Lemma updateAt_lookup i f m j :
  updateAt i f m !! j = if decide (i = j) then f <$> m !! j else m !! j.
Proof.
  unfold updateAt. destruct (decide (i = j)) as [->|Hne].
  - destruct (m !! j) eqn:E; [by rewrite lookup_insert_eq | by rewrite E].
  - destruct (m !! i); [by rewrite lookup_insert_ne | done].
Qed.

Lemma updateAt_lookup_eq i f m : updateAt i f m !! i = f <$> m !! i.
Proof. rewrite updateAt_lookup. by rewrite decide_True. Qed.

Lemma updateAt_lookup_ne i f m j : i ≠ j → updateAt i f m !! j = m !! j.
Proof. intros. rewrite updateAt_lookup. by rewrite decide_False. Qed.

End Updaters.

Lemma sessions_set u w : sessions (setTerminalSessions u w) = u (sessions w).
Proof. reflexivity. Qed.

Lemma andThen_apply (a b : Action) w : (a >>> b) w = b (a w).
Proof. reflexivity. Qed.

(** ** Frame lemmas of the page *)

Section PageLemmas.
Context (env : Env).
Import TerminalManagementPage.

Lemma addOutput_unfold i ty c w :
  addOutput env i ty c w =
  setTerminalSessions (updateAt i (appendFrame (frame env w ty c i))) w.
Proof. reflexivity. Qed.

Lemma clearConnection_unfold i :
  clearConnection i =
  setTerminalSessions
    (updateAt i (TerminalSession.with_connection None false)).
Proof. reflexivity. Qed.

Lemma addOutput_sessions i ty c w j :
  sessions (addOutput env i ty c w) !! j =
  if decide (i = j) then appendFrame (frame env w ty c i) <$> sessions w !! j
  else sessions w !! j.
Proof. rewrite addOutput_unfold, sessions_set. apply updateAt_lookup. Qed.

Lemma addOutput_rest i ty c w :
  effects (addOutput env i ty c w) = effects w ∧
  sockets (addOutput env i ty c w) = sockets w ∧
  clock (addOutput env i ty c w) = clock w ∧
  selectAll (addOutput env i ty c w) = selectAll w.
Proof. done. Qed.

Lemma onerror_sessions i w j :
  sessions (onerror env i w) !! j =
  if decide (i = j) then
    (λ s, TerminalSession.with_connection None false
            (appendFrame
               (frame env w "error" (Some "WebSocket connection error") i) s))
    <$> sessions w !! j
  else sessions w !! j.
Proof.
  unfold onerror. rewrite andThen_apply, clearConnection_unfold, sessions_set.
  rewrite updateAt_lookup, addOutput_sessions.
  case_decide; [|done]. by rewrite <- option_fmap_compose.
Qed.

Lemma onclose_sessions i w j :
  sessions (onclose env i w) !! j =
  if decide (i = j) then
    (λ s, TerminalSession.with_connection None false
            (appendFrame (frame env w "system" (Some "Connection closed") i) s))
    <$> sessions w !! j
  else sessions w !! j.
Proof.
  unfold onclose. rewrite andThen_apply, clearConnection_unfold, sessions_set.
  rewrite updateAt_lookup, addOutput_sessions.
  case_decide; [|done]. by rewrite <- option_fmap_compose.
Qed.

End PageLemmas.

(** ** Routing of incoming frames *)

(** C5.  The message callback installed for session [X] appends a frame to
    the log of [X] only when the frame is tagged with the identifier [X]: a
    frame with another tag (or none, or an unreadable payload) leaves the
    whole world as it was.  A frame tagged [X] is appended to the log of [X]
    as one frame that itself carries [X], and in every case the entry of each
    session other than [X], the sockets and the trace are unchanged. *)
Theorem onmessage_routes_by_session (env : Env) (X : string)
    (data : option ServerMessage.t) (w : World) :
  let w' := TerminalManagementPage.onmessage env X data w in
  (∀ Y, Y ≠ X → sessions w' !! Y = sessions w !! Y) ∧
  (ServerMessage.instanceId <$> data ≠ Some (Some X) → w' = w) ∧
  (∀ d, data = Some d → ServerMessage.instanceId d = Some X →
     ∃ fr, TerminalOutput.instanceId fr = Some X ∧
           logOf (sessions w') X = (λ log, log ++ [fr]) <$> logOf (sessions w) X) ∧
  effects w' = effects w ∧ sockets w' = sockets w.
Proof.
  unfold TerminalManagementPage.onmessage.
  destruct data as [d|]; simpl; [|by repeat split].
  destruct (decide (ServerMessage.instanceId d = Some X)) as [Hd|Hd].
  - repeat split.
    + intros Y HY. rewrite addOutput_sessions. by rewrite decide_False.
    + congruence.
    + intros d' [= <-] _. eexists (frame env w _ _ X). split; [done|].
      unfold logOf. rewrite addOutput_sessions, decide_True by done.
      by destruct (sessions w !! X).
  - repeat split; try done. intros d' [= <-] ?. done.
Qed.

──────────────────────────────

PROBLEM REQUIREMENTS: The expected result is every line above containing the string "ServerMessage".

RESPONSE FOR THIS EXERCISE:
    (data : option ServerMessage.t) (w : World) :
  (ServerMessage.instanceId <$> data ≠ Some (Some X) → w' = w) ∧
  (∀ d, data = Some d → ServerMessage.instanceId d = Some X →
  destruct (decide (ServerMessage.instanceId d = Some X)) as [Hd|Hd].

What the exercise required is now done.